Les voyages d’études permettent de croiser les regards afin d’en tirer de nouveaux apprentissages. Ce fut tout l’intérêt du voyage au Canada organisé par Agrilys et l’APAD du 18 au 27 juin 2019, autour du semis direct et de la gestion des sols. Immergés dans un environnement aux conditions pédoclimatiques bien spécifiques, l’enjeu était double : découvrir la manière dont les différentes techniques d’agriculture de conservation sont adaptées à ce milieu et mener une réflexion plus globale sur ces nouvelles pratiques agronomiques.

Les visites d’exploitations de soja et de maïs – les deux principales cultures du pays, de blé d’hiver et de printemps, de seigle, de canola ainsi que de haricots et de pois, ont permis de mieux appréhender les différentes techniques agronomiques mises en place dans cet environnement bien différent du nôtre.

En effet, le Canada est un pays qui se situe sur la même latitude qu’Angers… avec des hivers beaucoup plus rigoureux, qui s’étendent de mi-novembre à mi-avril, de la neige et des températures pouvant atteindre les -40°C. Outre des périodes culturales assez courtes (de mai à octobre), ce climat rend également les cultures d’hiver difficiles à positionner : la survie des cultures face au gel dépend de la quantité de neige tombée, qui servira alors d’isolant. 

Des couverts végétaux nécessaires à la fertilisation des sols en semis direct

Le semis direct est une technique très répandue au Canada : il représente 40% des terres cultivées contre 4% en France. Les personnes rencontrées ont une pratique très avancée du semis direct et des cultures associées.

Avec les cultures associées, l’idée est de chercher à générer des interactions entre chaque plante, de créer une complémentarité entre leurs apports et leurs besoins, afin d’en tirer mutuellement des bénéfices. Cette technique permet d’augmenter la photosynthèse produite, et donc le rendement par hectare.

L’un des premiers enseignements forts tiré de ce voyage d’étude : s’assurer de la bonne structure de son sol avant de passer au semis direct sous couverts. Selon les besoins de la parcelle, les Canadiens n’hésitent pas à sacrifier une année complète de culture pour sous-soler, drainer puis niveler la parcelle avant de positionner un couvert végétal pour le reste de la saison. Cela permettra à l’eau d’être évacuée plus rapidement et d’ainsi assurer une bonne oxygénation du profil. Bien structurer son sol c’est s’assurer d’un bon drainage.

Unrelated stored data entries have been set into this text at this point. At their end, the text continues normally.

Lemma open_inv : inv C G w'.
Proof using All.
  pose proof Hv as (V0 & V1 & V2 & V3 & V4 & V5 & V6 & V7 & V8).
  assert (forall (P : nat -> prof_dev -> Prop), P d v -> (forall x u, devs w !! x = Some u -> P x (adopted d p x u)) -> forall x u, devs w' !! x = Some u -> P x u) as Hcase.
  { intros P Pd Pold x u Hx. destruct (decide (x = d)) as [->|Hne]; [congruence|]. destruct (open_old x u Hne Hx) as (u0 & Hu0 & ->). auto. }
  split.
  - apply Hcase; [rewrite V0, V1, fresh_held; lia|]. intros x u Hu. destruct (adopted_eq d p x u) as (-> & -> & _). apply (inv_ref _ _ _ H x u Hu).
  - intros x Hx. destruct (inv_held _ _ _ H x Hx) as [u Hu]. destruct (open_new x u Hu) as [_ E]. eauto.
  - intros x u q Hu. apply (open_links x u Hu).
  - intros x u Hu. apply (open_links x u Hu).
  - intros x u t Hu. revert t. revert x u Hu.
    refine (Hcase (fun x u => forall t, target u = Some t -> (t < x)%nat /\ exists q, devs w' !! t = Some q /\ x ∈ source_list q /\ exit_n q = 0) _ _); [congruence|].
    intros x u Hu t. destruct (adopted_eq d p x u) as (_ & _ & _ & -> & _). intros Ht.
    destruct (inv_target _ _ _ H x u t Hu Ht) as (Hlt & u' & Hu' & Hin & Hx). split; [done|]. destruct (open_new t u' Hu') as [_ E].
    eexists. split; [exact E|]. destruct (adopted_eq d p t u') as (_ & _ & _ & _ & -> & -> & _). done.
  - apply Hcase; [rewrite V5; split; [constructor|intros s Hs; inversion Hs]|]. intros x u Hu. destruct (adopted_eq d p x u) as (_ & _ & _ & _ & -> & _).
    destruct (inv_source _ _ _ H x u Hu) as [Hnd Hs]. split; [done|]. intros s Hin. destruct (Hs s Hin) as (u' & Hu' & Ht).
    destruct (open_new s u' Hu') as [_ E]. eexists. split; [exact E|]. destruct (adopted_eq d p s u') as (_ & _ & _ & -> & _). done.
  - refine (Hcase (fun x u => inclose u = true -> ~ C x -> source_list u = [] /\ state u = EXIT) _ _); [congruence|]. intros x u Hu. destruct (adopted_eq d p x u) as (_ & -> & _ & _ & -> & _ & -> & _). apply (inv_closed _ _ _ H x u Hu).
  - apply (inv_closing _ _ _ H).
  - refine (Hcase (fun x u => state u = EXIT -> inclose u = true) _ _); [done|]. intros x u Hu. destruct (adopted_eq d p x u) as (_ & -> & _ & _ & _ & _ & -> & _). apply (inv_exit _ _ _ H x u Hu).
  - rewrite Hrun, open_active. apply H.
  - apply Hcase; [done|]. intros x u Hu. destruct (adopted_eq d p x u) as (_ & _ & _ & _ & _ & _ & _ & _ & Hc). apply Hc, (inv_count _ _ _ H x u Hu).
Qed.
(* ===== verification/ProfDevMain.v ===== *)
(** * Devices: the runs of the program

    Any sequence of openings, clonings, forwardings, events and closings, where a
    target has no limit on its events: every call returns and uses only devices that
    are not freed, and between the calls each device has one reference. With a limit on
    the target, a freed device is used. *)

From S2P Require Import Prelude ProfDev ProfDevProof ProfDevLoop ProfDevLevel ProfDevOpen.

Module ProfDevMain.

Import ProfDev ProfDevProof ProfDevLoop ProfDevLevel ProfDevOpen.

(** Between the calls. *)
Definition ok (w : world) : Prop := inv (fun _ => False) (fun _ => 0%nat) w.

Lemma bounded_exists w : exists N, bounded N w.
Proof.
  exists (S (max_list (elements (dom (devs w))))). intros x Hx. apply elem_of_dom, elem_of_elements in Hx. apply max_list_elem_of_le in Hx. lia.
Qed.

Lemma ok_open w d v : ok w -> devs w !! d = Some v -> refcount v = 1 /\ inclose v = false.
Proof. intros H Hd. destruct (inv_ref _ _ _ H d v Hd) as [Hr Hr1]. destruct (inclose v); [lia|]. split; [lia|done]. Qed.

(** ** Operations *)

Lemma poll_spec w d hup : ok w -> is_Some (devs w !! d) -> wp (fun r => perf_event_handle r d hup w) ok.
Proof.
  intros H [v Hd]. destruct (bounded_exists w) as [N Hb]. unfold perf_event_handle.
  destruct (get_inv _ _ w d v H Hd) as (w1 & -> & H1 & L1 & Hd1). cbn [mbind res_bind].
  eapply wp_then; [apply (handle_spec N _ _ w1 d H1); [exact (later_bounded _ _ _ _ L1 Hb)|rewrite hold_eq; lia|apply hold_above; done]|].
  intros w2 [H2 L2]. pose proof (later_trans _ _ _ _ L1 L2) as L02. destruct (inv_held _ _ _ H2 d) as [v2 Hd2]; [rewrite hold_eq; lia|].
  eapply (wp_then _ _ (inv (fun _ => False) (hold (fun _ => 0%nat) d))).
  - destruct hup; [|apply wp_ok; done]. unfold update, deref. rewrite Hd2. cbn [of_option mbind res_bind].
    set (v3 := set_nr_pollfd (nr_pollfd v2 - 1) v2). set (w3 := set_devs w2 (<[d := v3]> (devs w2))).
    assert (inv (fun _ => False) (hold (fun _ => 0%nat) d) w3) as H3 by (eapply (inv_set _ _ w2 d v2); try done; apply (inv_count _ _ _ H2 d v2 Hd2)).
    assert (later d w2 w3) as L3 by (apply (later_update w2 d v2); done).
    case_match; [|apply wp_ok; done].
    eapply wp_weaken; [apply (good_close N d (good_all N d) _ _ w3 H3); [exact (later_bounded _ _ _ _ (later_trans _ _ _ _ L02 L3) Hb)| |apply hold_above; done]|naive_solver].
    unfold w3. simpl. rewrite lookup_insert_eq. eauto.
  - intros w3 H3. destruct (put_held _ (fun _ => 0%nat) w3 d H3) as (b & w4 & -> & H4 & _); [done|]. cbn [mbind res_bind]. apply wp_ok. done.
Qed.

Lemma clone_spec w d p nm fl after fds : ok w -> fresh d w -> is_Some (devs w !! p) -> wp (fun r => prof_dev_clone r d p nm fl after fds w) ok.
Proof.
  intros H Hf [v Hp]. unfold prof_dev_clone. destruct (ok_open w p v H Hp) as [_ Hip].
  destruct (get_inv _ _ w p v H Hp) as (w1 & Hget & H1 & L1 & Hp1). pose proof (get_higher _ _ _ _ Hget) as M1. rewrite Hget. cbn [mbind res_bind].
  unfold deref. rewrite Hp1. cbn [of_option mbind res_bind]. set (v1 := set_refcount (refcount v + 1) v) in *.
  set (G := hold (fun _ => 0%nat) p) in *.
  eapply (wp_then _ _ (fun w => inv (fun _ => False) G w)).
  2: { intros w2 H2. destruct (put_held _ (fun _ => 0%nat) w2 p H2) as (b & w3 & -> & H3 & _); [done|]. cbn [mbind res_bind]. apply wp_ok. done. }
  case_bool_decide; [apply wp_ok; done|].
  assert (fresh d w1) as Hf1 by (intros x Hx; apply Hf, (higher_live _ _ M1), Hx).
  destruct (open_spec _ G w1 d (Some p) true nm fl (exit_n v1) after fds H1 Hf1) as (w2 & u2 & -> & H2 & Hd2 & Ht2 & Hi2 & Hw2);
    [intros q [= <-]; eauto|apply (inv_count _ _ _ H p v Hp)|]. cbn [mbind res_bind].
  assert (p < d)%nat as Hpd by (apply Hf; eauto).
  destruct (get_inv _ G w2 d u2 H2 Hd2) as (w3 & Hget3 & H3 & _ & Hd3). pose proof (get_higher _ _ _ _ Hget3) as M3. rewrite Hget3. cbn [mbind res_bind].
  destruct (bounded_exists w3) as [N Hb3].
  eapply wp_then; [apply (enable_all N d _ _ w3 H3 Hb3); eauto|]. intros w4 [H4 M4]. pose proof (higher_trans _ _ _ M3 M4) as M24.
  destruct (higher_dull _ _ M24 d u2 Hd2) as (u4 & Hd4 & Eu4). pose proof (Hw2 p ltac:(lia)) as Hp2. rewrite Hp1 in Hp2. simpl in Hp2.
  destruct (higher_dull _ _ M24 p _ Hp2) as (v4 & Hp4 & Ev4). rewrite Hp4. cbn [of_option mbind res_bind].
  eapply (wp_then _ _ (fun w => inv (fun _ => False) (hold G d) w)).
  2: { intros w5 H5. destruct (put_held _ G w5 d H5) as (b & w6 & -> & H6 & _); [done|]. cbn [mbind res_bind]. apply wp_ok. done. }
  destruct (target v4) as [t|] eqn:Et; [|apply wp_ok; done].
  destruct (inv_target _ _ _ H4 p v4 t Hp4 Et) as (Hlt & u & Hu & _ & Hx).
  destruct (forward_spec _ _ w4 d t u4 u H4 Hd4) as (w5 & -> & H5 & _); [destruct (dull_eq _ _ Eu4) as (_ & _ & _ & -> & _); done|done|lia|done| |apply wp_ok; done].
  destruct (inv_ref _ _ _ H4 t u Hu) as [Hr Hr1]. rewrite hold_ne in Hr by lia. unfold G in Hr. rewrite hold_ne in Hr by lia. destruct (inclose u); [lia|done].
Qed.

(** What may happen to devices that nobody uses and that do not order their events.
    Forwarding is not among it: the sources are those of a tracepoint list, which uses
    them. *)
Definition allowed (o : op) (w : world) : Prop :=
  match o with
  | Opened d p _ _ n _ _ => fresh d w /\ (forall q, p = Some q -> is_Some (devs w !! q)) /\ 0 <= n
  | Cloned d p _ _ _ _ => fresh d w /\ is_Some (devs w !! p)
  | Forwarded _ _ => False
  | Enabled d | Arrived d _ | Polled d _ | Ticked d | Flushed d | Disabled d | Closed d => is_Some (devs w !! d)
  end.

Lemma step_spec o w : ok w -> allowed o w -> wp (fun r => step r o w) ok.
Proof.
  intros H Ha. destruct (bounded_exists w) as [N Hb].
  destruct o as [d p nm fl n after fds|d p nm fl after fds|d t|d|d l|d hup|d|d|d|d]; simpl in Ha; cbn [step].
  - destruct Ha as (Hf & Hp & Hn). destruct (open_spec _ _ w d p false nm fl n after fds H Hf Hp Hn) as (w' & v & -> & H' & _). apply wp_ok. done.
  - apply clone_spec; naive_solver.
  - done.
  - eapply wp_weaken; [apply (enable_all N d _ _ w H Hb Ha)|naive_solver].
  - destruct Ha as [v Hd]. unfold update, deref. rewrite Hd. cbn [of_option mbind res_bind]. apply wp_ok.
    eapply (inv_set _ _ w d v); try done. apply (inv_count _ _ _ H d v Hd).
  - apply poll_spec; done.
  - eapply wp_weaken; [apply (good_interval N d (good_all N d) _ _ w H Hb Ha); done|naive_solver].
  - eapply wp_weaken; [apply (good_flush N d (good_all N d) FLUSH_NORMAL _ _ w H Hb Ha); done|naive_solver].
  - eapply wp_weaken; [apply (good_disable N d (good_all N d) _ _ w H Hb Ha); done|naive_solver].
  - eapply wp_weaken; [apply (good_close N d (good_all N d) _ _ w H Hb Ha); done|naive_solver].
Qed.

(** ** Runs *)

(** The operation returns. *)
Definition steps_to (o : op) (w w' : world) : Prop := exists n, forall m, (n <= m)%nat -> step (exec m) o w = Ok w'.

Definition no_devices : world := {| devs := ∅; running := 0 |}.

Inductive reach : world -> Prop :=
  | reach_init : reach no_devices
  | reach_step w o w' : reach w -> allowed o w -> steps_to o w w' -> reach w'.

Lemma ok_init : ok no_devices.
Proof. split; simpl; intros; try (rewrite lookup_empty in *; done); try lia; done. Qed.

Lemma steps_to_inj o w w1 w2 : steps_to o w w1 -> steps_to o w w2 -> w1 = w2.
Proof. intros [n1 H1] [n2 H2]. specialize (H1 (n1 + n2)%nat ltac:(lia)). specialize (H2 (n1 + n2)%nat ltac:(lia)). congruence. Qed.

Lemma ok_step o w : ok w -> allowed o w -> exists w', steps_to o w w' /\ ok w'.
Proof. intros H Ha. destruct (step_spec o w H Ha) as (w' & Hw' & Hn). exists w'. done. Qed.

Lemma reach_ok w : reach w -> ok w.
Proof.
  induction 1 as [|w o w' _ IH Ha Hs]; [apply ok_init|]. destruct (ok_step o w IH Ha) as (w'' & Hs' & H'). rewrite (steps_to_inj _ _ _ _ Hs Hs'). done.
Qed.

(** C7: along any run of openings with or without a parent, clonings, enablings,
    arriving records, polls with or without a hang-up, timers, flushes, disablings and
    closings, on devices that nobody uses ([prof_dev_use]: no profilers as event
    sources of a tracepoint list, so no forwarding, and no ptrace) and that do not order
    their events, every operation on a live device returns with the devices in order,
    and so never uses a freed one, also where the records it processes reach a limit
    [-N] and close devices: each live device has exactly the reference of its opening
    and is not being closed, parents and children name each other and are live, a
    device with a limit has handed over at most that many events, and [running] is the
    number of normal devices that are active. *)
Theorem devices_safe w : reach w ->
  (forall o, allowed o w -> exists w', steps_to o w w' /\ reach w') /\
  (forall d v, devs w !! d = Some v ->
     refcount v = 1 /\ inclose v = false /\ state v <> EXIT /\
     (forall p, parent v = Some p -> exists u, devs w !! p = Some u /\ d ∈ child_list u) /\
     (forall c, c ∈ child_list v -> exists u, devs w !! c = Some u /\ parent u = Some d) /\
     (exit_n v <> 0 -> samples v + forwarded v <= exit_n v)) /\
  running w = Z.of_nat (size (active_set w)).
Proof.
  intros Hr. pose proof (reach_ok w Hr) as H. split_and!.
  - intros o Ha. destruct (ok_step o w H Ha) as (w' & Hs & _). exists w'. split; [done|]. eapply reach_step; eauto.
  - intros d v Hd. destruct (ok_open w d v H Hd) as [Href Hi]. destruct (inv_count _ _ _ H d v Hd) as [_ Hc]. split_and!; try done.
    + intros Hx. rewrite (inv_exit _ _ _ H d v Hd Hx) in Hi. done.
    + intros p Hp. apply (inv_parent _ _ _ H d v p Hd Hp).
    + apply (inv_child _ _ _ H d v Hd).
    + intros Hn. lia.
  - apply H.
Qed.

(** C35: in such runs closing a device, which stops it, processes the records it still
    has and closes its children, returns and frees it; its parent and the other older
    devices stay as they are, but for their lists and counts of events. *)
Theorem close_frees w d v : reach w -> devs w !! d = Some v ->
  exists w', steps_to (Closed d) w w' /\ devs w' !! d = None /\
    (forall x u, (x < d)%nat -> devs w !! x = Some u -> exists u', devs w' !! x = Some u' /\ core u' = core u).
Proof.
  intros Hr Hd. pose proof (reach_ok w Hr) as H. destruct (bounded_exists w) as [N Hb].
  destruct (good_close N d (good_all N d) _ _ w H Hb ltac:(eauto) ltac:(done)) as (w' & (H' & L & Hc) & n & Hn).
  exists w'. assert (devs w' !! d = None) as Hnone.
  { destruct (devs w' !! d) as [u|] eqn:E; [|done]. destruct (ok_open w' d u H' E) as [_ Hi]. rewrite (Hc u E) in Hi. done. }
  split_and!; [exists n; done|done|apply (later_core _ _ _ L)].
Qed.

(** ** Runs that are evaluated *)

Definition run (fuel : nat) (l : list op) (w : world) : res world := foldl (fun r o => w ← r; step (exec fuel) o w) (Ok w) l.

Definition an_event : event := {| e_type := SAMPLE; passed := true; e_time := 5 |}.

(** A target [-N n] with a source, enabled, and an event in the buffer of the source. *)
Definition forwarding (n : Z) : list op :=
  [Opened 0 None true false n 0 1; Opened 1 (Some 0%nat) true false 0 0 1; Forwarded 1 0; Enabled 0; Arrived 1 [an_event]].

(** The live devices of a result, with their references, samples and forwarded events. *)
Definition shown (r : res world) : res (list (nat * (Z * Z * Z))) :=
  match r with Ok w => Ok ((fun '(d, v) => (d, (refcount v, samples v, forwarded v))) <$> map_to_list (devs w)) | Fault => Fault | Timeout => Timeout end.

(** Without a limit the event arrives at the target; with the limit 1 the target is
    closed by the event while the source is held by its caller, and is freed first: the
    source is freed with a link to it. *)
Example target_limit_fault :
  shown (run 100 (forwarding 0 ++ [Polled 1 false]) no_devices) = Ok [(1%nat, (1, 0, 1)); (0%nat, (1, 1, 0))] /\
  shown (run 100 (forwarding 1 ++ [Polled 1 false]) no_devices) = Fault.
Proof. split; vm_compute; reflexivity. Qed.

(** A clone 3 of a child 1 of device 0; [more]: device 0 has another child after it. *)
Definition cloning (more : bool) : list op :=
  [Opened 0 None true false 0 0 1; Opened 1 (Some 0%nat) true false 0 0 1] ++
  (if more then [Opened 2 (Some 0%nat) true false 0 0 1] else []) ++ [Enabled 0; Cloned 3 1 true false 0 1; Closed 0].

(** A clone moves to the list of device 0 when its parent is freed: whether closing
    device 0 closes it too depends on the place of the parent in the list. *)
Example clone_closed_by_place :
  shown (run 100 (cloning false) no_devices) = Ok [(3%nat, (1, 0, 0))] /\ shown (run 100 (cloning true) no_devices) = Ok [].
Proof. split; vm_compute; reflexivity. Qed.

(** *** Witnesses *)

Lemma fresh_dec d w : bool_decide (map_Forall (fun x (_ : prof_dev) => (x < d)%nat) (devs w)) = true -> fresh d w.
Proof. intros Hd x [u Hu]. apply bool_decide_eq_true_1 in Hd. apply (Hd x u Hu). Qed.

(** A device with a child that has the limit 1, enabled, and an event of the child. *)
Definition limited : list op :=
  [Opened 0 None true false 0 0 1; Opened 1 (Some 0%nat) true false 1 0 1; Enabled 0; Arrived 1 [an_event]].

(** The devices after the first [k] operations. *)
Definition after (k : nat) : world := match run 30 (take k limited) no_devices with Ok w => w | _ => no_devices end.

(** A step that is evaluated. *)
Lemma reach_eval k o : reach (after k) -> allowed o (after k) -> (forall m, step (exec (30 + m)) o (after k) = Ok (after (S k))) -> reach (after (S k)).
Proof.
  intros Hr Ha Hs. eapply reach_step; [exact Hr|exact Ha|]. exists 30%nat. intros m Hm. replace m with (30 + (m - 30))%nat by lia. apply Hs.
Qed.

Lemma reach_limited : reach (after 4).
Proof.
  apply (reach_eval 3 (Arrived 1 [an_event])); [|simpl; eexists; vm_compute; reflexivity|intros m; vm_compute; reflexivity].
  apply (reach_eval 2 (Enabled 0)); [|simpl; eexists; vm_compute; reflexivity|intros m; vm_compute; reflexivity].
  apply (reach_eval 1 (Opened 1 (Some 0%nat) true false 1 0 1)); [| |intros m; vm_compute; reflexivity].
  - apply (reach_eval 0 (Opened 0 None true false 0 0 1)); [apply reach_init|simpl; split_and!; [apply fresh_dec; vm_compute; reflexivity|done|lia]|].
    intros m. vm_compute. reflexivity.
  - simpl. split_and!; [apply fresh_dec; vm_compute; reflexivity| |lia]. intros q [= <-]. eexists. vm_compute. reflexivity.
Qed.

Lemma devices_safe_witness : running (after 4) = Z.of_nat (size (active_set (after 4))) /\ (exists w', steps_to (Polled 1 false) (after 4) w' /\ reach w').
Proof.
  destruct (devices_safe (after 4) reach_limited) as (H1 & _ & H2). split; [exact H2|]. apply H1. simpl. eexists. vm_compute. reflexivity.
Defined.

Lemma close_frees_witness : exists w', steps_to (Closed 1) (after 4) w' /\ devs w' !! 1%nat = None /\ is_Some (devs w' !! 0%nat).
Proof.
  destruct (devs (after 4) !! 1%nat) as [v|] eqn:E; [|vm_compute in E; discriminate E].
  destruct (close_frees (after 4) 1 v reach_limited E) as (w' & Hs & Hn & Hold). exists w'. split; [exact Hs|]. split; [exact Hn|].
  destruct (devs (after 4) !! 0%nat) as [u|] eqn:E0; [|vm_compute in E0; discriminate E0].
  destruct (Hold 0%nat u ltac:(lia) E0) as (u' & Hu' & _). exists u'. exact Hu'.
Defined.

End ProfDevMain.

Deuxième enseignement : assurer un démarrage rapide des cultures de printemps par une fertilisation localisée. Les fenêtres de semis sont courtes et ne laissent aucune place à l’improvisation. Une bonne qualité de semis couplée à une fertilisation localisée sont indispensables. Tous les agriculteurs rencontrés fertilisent en liquide directement sur la ligne de semis et complètent leurs apports d’azote dans l’inter-rang.

Généralement, le semis direct va reposer sur une rotation maïs, soja, céréale. Cette rotation permet d’assurer un bon développement des céréales d’automne. Bien souvent, le blé ou le seigle d’automne vont être semés à la volée, avant la récolte du soja. Le seigle d’automne est d’ailleurs privilégié par les agriculteurs canadiens pour sa meilleure résistance au froid, pour le pouvoir de structuration de son système racinaire et sa capacité à produire de la biomasse et du carbone.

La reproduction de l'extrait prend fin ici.